Le tableau n’est pas rose, ni uniforme pour Genève, qui confirme un différentiel de 2% par rapport au taux de chômage moyen de la Confédération, COVID ou non. Une mauvaise nouvelle car «le chômage est difficile à résorber, il tend à se perpétuer dans le temps, explique Sylvain Weber, professeur assistant à la Haute école de gestion de Genève (HEG /HES-SO). C’est ce que l’on appelle l’effet d’hystérèse: même lorsque le PIB repart à la hausse, comme on l’a constaté dès le troisième trimestre 2020, le chômage a continué à augmenter.

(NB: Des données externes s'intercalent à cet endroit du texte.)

Lemma decay_zero_minutes_witness :
  let evs := [PowerOn false half_past_ten 0;
              InLoop (Feed 5000);
              InLoop (Calm true);
              IdleCheck 70000 half_past_ten] in
  exists flash,
    device_run evs factory = Some (InDeepSleep flash) /\
    flash !! "hunger" = Some 100 /\
    elapsedMinutes ESP_SLEEP_WAKEUP_EXT0 half_past_ten
      (getULong "saveTime" 0 (power_on flash))
      (getInt "saveMonth" 0 (power_on flash)) = 0 /\
    pet (exec (loadStats ESP_SLEEP_WAKEUP_EXT0 half_past_ten) (power_on flash))
    = mkPetStats 100 85 100 100 0 /\
    currentState (exec (loadStats ESP_SLEEP_WAKEUP_EXT0 half_past_ten)
                       (power_on flash)) = STATE_IDLE.
Proof.
  cbv zeta. eexists.
  assert (Hrun : device_run [PowerOn false half_past_ten 0;
                             InLoop (Feed 5000);
                             InLoop (Calm true);
                             IdleCheck 70000 half_past_ten] factory
                 = Some (InDeepSleep
                           (prefs (exec (saveStats half_past_ten)
                                     (set_pet (mkPetStats 100 85 100 100 0)
                                        first_boot)))))
    by (vm_compute; reflexivity).
  split; [exact Hrun|].
  split; [vm_compute; reflexivity|].
  assert (He : elapsedMinutes ESP_SLEEP_WAKEUP_EXT0 half_past_ten
      (getULong "saveTime" 0 (power_on (prefs (exec (saveStats half_past_ten)
                                     (set_pet (mkPetStats 100 85 100 100 0)
                                        first_boot)))))
      (getInt "saveMonth" 0 (power_on (prefs (exec (saveStats half_past_ten)
                                     (set_pet (mkPetStats 100 85 100 100 0)
                                        first_boot))))) = 0)
    by (vm_compute; reflexivity).
  split; [exact He|].
  destruct (decay_zero_minutes _ _ Hrun) as (_ & _ & _ & _ & Hload).
  destruct (Hload ESP_SLEEP_WAKEUP_EXT0 half_past_ten eq_refl He) as [Hp Hc].
  split.
  - rewrite Hp. vm_compute. reflexivity.
  - rewrite Hc. vm_compute. reflexivity.
Defined.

Ainsi que le nombre de demandeurs d’emploi non-chômeurs, signe d’une population en attente de réorientation professionnelle, qui n’a pas encore trouvé de nouvelles positions – leur proportion a augmenté à tel point qu’ils représentent aujourd’hui 35% de toutes les personnes inscrites en ORP.» Cela étant, de manière générale, la performance de Genève pendant cette crise a suivi les grandes tendances de la Confédération, selon un rythme commun, pointent les auteurs de l’étude: une chute du PIB de 6% au deuxième trimestre 2020 suivie d’un rebond du même ordre, 6%, au troisième trimestre 2020. Il en va de même pour d’autres indicateurs clés, notamment le commerce extérieur, divisé par trois en 2020 – les importations n’ayant pas retrouvé leur niveau pré-COVID contrairement aux exportations, signe d’une préférence pour les produits locaux? La contraction des exportations et des importations s’est vérifiée à Genève comme dans les autres cantons.

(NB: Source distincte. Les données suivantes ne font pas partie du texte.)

(** C2, as the program computes it: the loudness of a block is
    [sqrt(mean(sample_i^2))] evaluated in binary32, the squares being added
    up each once, in NumPy's order; it is never negative: [nan] or [>= 0],
    whatever the block.  For a block of at least one and fewer than [2^24]
    samples (the program's blocks have 44100) it is [>= 0] whenever no sample
    is [nan] (and [nan] when one is), it is [+0.0] whenever every sample is
    zero, and, when no sample is a non-zero number below [2^-62], it is zero
    only if every sample is zero.  For smaller samples the converse fails:
    squares underflow. *)
Theorem rms_nonnegative_and_zero_on_silence :
  forall indata : list float32,
    (indata <> [] ->
     exists t : summation,
       Permutation (sum_terms t) (map np_square indata)
       /\ rms_of indata
          = np_sqrt (mean_of_sum (sum_value t) (length indata)))
    /\ (rms_of indata = S754_nan \/ f32_ge_zero (rms_of indata))
    /\ ((0 < Z.of_nat (length indata) < 2 ^ prec)%Z ->
        (Forall (fun x => x <> S754_nan) indata -> f32_ge_zero (rms_of indata))
        /\ (Exists (fun x => x = S754_nan) indata -> rms_of indata = S754_nan)
        /\ (Forall is_zero indata -> rms_of indata = f32_zero)
        /\ (Forall not_tiny indata ->
            is_zero (rms_of indata) -> Forall is_zero indata)).
Proof.
  intros indata. split; [|split].
  - intros Hne. destruct (rms_of_summed indata Hne) as (t & Hp & Hr).
    exists t. split; [exact Hp|]. rewrite Hr. unfold rms_summed.
    rewrite (Permutation_length Hp), length_map. reflexivity.
  - destruct indata as [|x indata]; [left; reflexivity|].
    destruct (rms_of_summed (x :: indata) ltac:(discriminate)) as (t & Hp & ->).
    apply (rms_summed_never_negative (x :: indata)), Hp.
  - intros Hlen.
    assert (Hne : indata <> []) by (intros ->; simpl in Hlen; lia).
    destruct (rms_of_summed indata Hne) as (t & Hp & ->).
    apply rms_summed_properties; assumption.
Qed.

(** The block [0.10, 0.0]: a loudness that is [>= 0]. *)
Lemma rms_nonnegative_and_zero_on_silence_witness :
  f32_ge_zero (rms_of [loudness_0_10; f32_zero]).
Proof.
  apply (proj1 (proj2 (proj2 (rms_nonnegative_and_zero_on_silence
                                [loudness_0_10; f32_zero]))
                  ltac:(split; reflexivity))).
  repeat constructor; discriminate.
Defined.

(** A block whose samples are not zero and whose loudness is zero: the
    square of [2^-100] underflows to [+0.0] in binary32.  One such sample,
    and a full block of them; and a [nan] sample gives a loudness that is
    not [>= 0]. *)
Lemma rms_zero_of_nonzero_block :
  valid_binary prec emax tiny_sample = true
  /\ (0 < Q_of_f32 tiny_sample)%Q
  /\ rms_of [tiny_sample] = f32_zero
  /\ rms_of (repeat tiny_sample block_size) = f32_zero
  /\ SFleb f32_zero (rms_of [S754_nan]) = false.
Proof.
  split; [reflexivity|]. split; [reflexivity|]. split; [reflexivity|].
  split; [vm_compute; reflexivity | reflexivity].
Qed.

(** C4, as the program computes the flag: the sample a callback puts on
    the queue carries the loudness of its block, and its [alarm] flag is true
    exactly when that loudness strictly exceeds [THRESHOLD] converted to
    binary32.  A flagged loudness exceeds 0.05, and the only loudness above
    0.05 that is not flagged is the converted threshold itself.  The very
    same sample is published whatever the clock and the globals
    ([last_beep_time] among them) are. *)
Theorem is_alarm_iff_above_threshold :
  forall (indata : list float32) (clk : clock) (g : globals),
    exists s : sample,
      data_queue (fst (callback indata clk g)) = data_queue g ++ [s]
      /\ rms s = rms_of indata
      /\ (alarm s = true <-> exceeds_threshold_f32 (rms_of indata))
      /\ (alarm s = true -> exceeds_threshold (rms_of indata))
      /\ (exceeds_threshold (rms_of indata) ->
          alarm s = true
          \/ (Q_of_f32 (rms_of indata) == Q_of_f32 THRESHOLD_f32)%Q)
      /\ (forall (clk' : clock) (g' : globals),
            data_queue (fst (callback indata clk' g')) = data_queue g' ++ [s]).
Proof.
  intros indata clk g.
  exists {| rms := rms_of indata; alarm := f32_gt (rms_of indata) THRESHOLD |}.
  unfold callback, compute. cbn [rms alarm].
  split; [apply on_loudness_queue|]. split; [reflexivity|].
  split; [apply f32_gt_exceeds_f32|]. split; [apply f32_gt_exceeds|].
  split.
  - intros Hx.
    destruct (exceeds_threshold_gap _ (rms_of_fits indata) Hx) as [H|H].
    + left. apply f32_gt_exceeds_f32, H.
    + right. exact H.
  - intros clk' g'. apply on_loudness_queue.
Qed.

(** A block of one second whose loudness is [13421773 * 2^-28], a
    binary32 number above 0.05: the flag of the published sample is off.  So
    it is for the block of that one sample. *)
Lemma alarm_off_at_converted_threshold :
  valid_binary prec emax THRESHOLD_f32 = true
  /\ rms_of block_at_threshold = THRESHOLD_f32
  /\ exceeds_threshold (rms_of block_at_threshold)
  /\ data_queue (fst (callback block_at_threshold (at_instant 1700000000)
                        initial_globals))
     = [{| rms := THRESHOLD_f32; alarm := false |}]
  /\ rms_of [THRESHOLD_f32] = THRESHOLD_f32
  /\ data_queue (fst (callback [THRESHOLD_f32] (at_instant 1700000000)
                        initial_globals))
     = [{| rms := THRESHOLD_f32; alarm := false |}].
Proof.
  unfold callback, compute. rewrite rms_of_block_at_threshold.
  rewrite THRESHOLD_f32_value. repeat split.
Qed.

(** C3, as the program behaves: the metric never raises, [InvalidBlock]
    or anything else, whatever the block; for a block of length 0 it returns
    [nan] (the mean of no element is [0.0 / 0]), and the callback publishes
    that [nan] with the [alarm] flag off and starts no beep. *)
Theorem compute_never_raises :
  forall indata : list float32,
    compute indata = Return (rms_of indata)
    /\ compute indata <> Raise InvalidBlock
    /\ (indata = [] -> rms_of indata = S754_nan)
    /\ (indata = [] ->
        forall (clk : clock) (g : globals),
          callback indata clk g
          = (queue_put {| rms := S754_nan; alarm := false |} g, false)).
Proof.
  intros indata. split; [reflexivity|]. split; [discriminate|]. split.
  - intros ->. reflexivity.
  - intros -> clk g. reflexivity.
Qed.

(** The metric on the block of length 0: a value, [nan], and no
    exception. *)
Lemma compute_empty_block_returns_nan :
  compute [] = Return S754_nan
  /\ fst (callback [] (at_instant 1700000000) initial_globals)
     = queue_put {| rms := S754_nan; alarm := false |} initial_globals.
Proof. split; reflexivity. Qed.

(* ===================================================================== *)
(** * Part III: further properties of the program *)
(* ===================================================================== *)

(** ** The rate of alerts *)

Lemma alert_times_cons (x : float32) (clk : clock)
    (rest : list (float32 * clock)) (g : globals) :
  alert_times ((x, clk) :: rest) g
  = (if snd (on_loudness x clk g) then [t_test clk] else [])
    ++ alert_times rest (fst (on_loudness x clk g)).
Proof. reflexivity. Qed.

(** All the beeps of a run whose callbacks happen no later than [b] fit
    between the initial [last_beep_time] and [b], each taking more than the
    cooldown. *)
Lemma alert_times_fit (b : Q) (inputs : list (float32 * clock)) :
  Forall (fun xc => clock_forward (snd xc)) inputs ->
  Forall (fun xc => (t_test (snd xc) <= b)%Q) inputs ->
  forall (g : globals) (k : nat),
    length (alert_times inputs g) = S k ->
    (last_beep_time g + cooldown_duration * inject_Z (Z.of_nat (S k)) < b)%Q.
Proof.
  induction 1 as [|[x clk] rest Hclk Hrest IH]; intros Hb g k Hlen.
  - discriminate.
  - inversion Hb as [|? ? Hb1 Hb2]; subst. simpl in Hclk, Hb1.
    rewrite alert_times_cons in Hlen.
    pose proof (on_loudness_last_beep_time x clk g) as Hlast.
    destruct (snd (on_loudness x clk g)) eqn:Hs.
    + apply should_alert_iff in Hs. destruct Hs as [_ Hs].
      unfold cooldown_duration in *. unfold clock_forward in Hclk.
      simpl in Hlen. injection Hlen as Hlen.
      destruct k as [|k].
      * change (inject_Z (Z.of_nat 1)) with 1%Q. lra.
      * specialize (IH Hb2 _ _ Hlen). rewrite Hlast in IH.
        rewrite (Nat2Z.inj_succ (S k)), <- Z.add_1_r, inject_Z_plus.
        change (inject_Z 1) with 1%Q. lra.
    + simpl in Hlen. specialize (IH Hb2 _ _ Hlen). rewrite Hlast in IH.
      exact IH.
Qed.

Là où Genève se différencie positivement, c’est sur la structure de son économie, dont les composantes diversifiées ont prouvé leur résilience. Banques, négoce de matières premières, horlogerie, pharmaceutiques ont d’autant mieux performé pendant la crise qu’elles ont pu compter sur des accords cadres favorables. «Cette étude nous en dit long sur la solidité des fondamentaux de l’économie genevoise», explique Vincent Subilia, directeur général de la CCIG, qui confie espérer que la crise en V de devienne pas une crise en W. «La crise sanitaro-économique que nous avons traversée et qui continue, poursuit-il, a démontré que les conditions cadre – fiscalité, équilibre budgétaire, politique de l’emploi, mobilité, ou aménagement – ont permis à l'écosystème genevois de passer le stress test du COVID avec succès.» Ainsi, si ’emploi reste la lanterne rouge de l’économie genevoise, sa diversification occupe le haut du panier de ses avantages structurels, de sa solidité, de son attractivité.

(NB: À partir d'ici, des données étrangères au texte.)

(** [async performHealthCheck()], with nothing else running between its
    steps. The checks are started in the order of the source; [checkRedis]
    ends last, after its awaited calls, and writes to an entry that no
    other check reads. Each check settles to the boolean it returns. *)
Definition performHealthCheck (p : probes) (m : monitor) : health_status * monitor :=
  let '(database_ok, m1) := checkDatabase (of_database p) m in
  let '(memory_ok, m2) := checkMemory (of_memory p) m1 in
  let '(api_ok, m3) := checkApiHealth (api_time p) m2 in
  let '(redis_ok, m4) := checkRedis (of_redis p) m3 in
  let results := [redis_ok; database_ok; memory_ok; api_ok] in
  (* Update overall health status *)
  let allHealthy := List.forallb (fun result => result) results in
  let h := {| healthy := allHealthy;
              lastCheck := VString (check_time p);
              checkDuration := integer (endTime p - startTime p);
              services := services (healthStatus m4) |} in
  (h, with_healthStatus m4 h).

(** The handler of [router.get('/health', ...)], with nothing else running
    between the call of [performHealthCheck] and the response;
    [HealthRequests] has the handler turn by turn. *)
Definition health (p : probes) (m : monitor) : HealthRoutes.response * monitor :=
  let '(h, m1) := performHealthCheck p m in
  (* Determine HTTP status code based on health *)
  let statusCode := if healthy h then 200 else 503 in
  ({| HealthRoutes.status := statusCode;
      HealthRoutes.body :=
        VObject [(str "status",
                  VString (if healthy h then str "healthy" else str "unhealthy"));
                 (str "timestamp", lastCheck h);
                 (str "checkDuration", checkDuration h);
                 (str "services", services_value (services h))] |}, m1).

(** ** Notions used to state the properties of the service *)

(** Redis answers: there is a client, and both of its calls resolve. *)
Definition redis_answers (p : redis_probe) : Prop :=
  exists c info0, client p = Some c /\ ping c = Resolved tt /\ info c = Resolved info0.

(** The database is absent, or answers both queries as expected. *)
Definition database_answers (p : database_probe) : Prop :=
  db p = None \/ (select_health p = Resolved 1 /\ select_count p = Resolved tt).

(** A call of one of the methods that change the metrics. *)
Inductive event : Type :=
| RecordRequest (success0 : bool) (responseTime : Double.double) (error : option js_error)
| RecordApiKeyValidation (success0 cached0 : bool)
| RecordSlowQuery (now : Z) (query0 duration0 : value)
| ResetMetricsIfNeeded (hour : Z) (dateString : jsstring)
| PerformMemoryCleanup (now : Z)
| PerformHealthCheck (p : probes).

Le directeur général de la CCIG se félicite que les leçons apprises au cours de la crise sans précédent ¬ ni la longue crise des années 1990, ni celle des subprimes n’avaient impacté aussi brutalement la croissance et l’emploi en Suisse – puissent être utilisées à bon escient à l’avenir, de nouvelles crises s’annonçant à un horizon plus certain que lointain. Une de ces leçons concerne l’importance de la voix de l’économie dans le champ du politique au sens de la polis grecque. Une autre leçon tient à l’impact des aides directes, à fonds perdu, une initiative sans précédent prise par les autorités pour contrer la soudaineté et la profondeur de l’impact de la fermeture des frontières le 16 mars 2020. «2’000 crédits COVID ont été distribués aux entreprises genevoises par la BCGE, soit 200 millions de francs en 3 mois, souligne Christophe Weber, Director, Corporate Affairs & Communication de la BCGE. Ces aides, garanties par la Confédération, ont été octroyées dans un but précis: il ne s’agissait pas de maintenir sous oxygène des entreprises condamnées à la faillite, COVID ou non, mais de leur permettre de faire face à des coûts fixes et de traverser la tourmente. Aujourd’hui, la tendance est au remboursement des crédits, pari gagné.»
Vaccinée contre le COVID, l’économie genevoise, qui en a vu d’autres, se prépare à un nouveau variant, forte des doses de sagesse engrangées et de son pragmatisme à toute épreuve.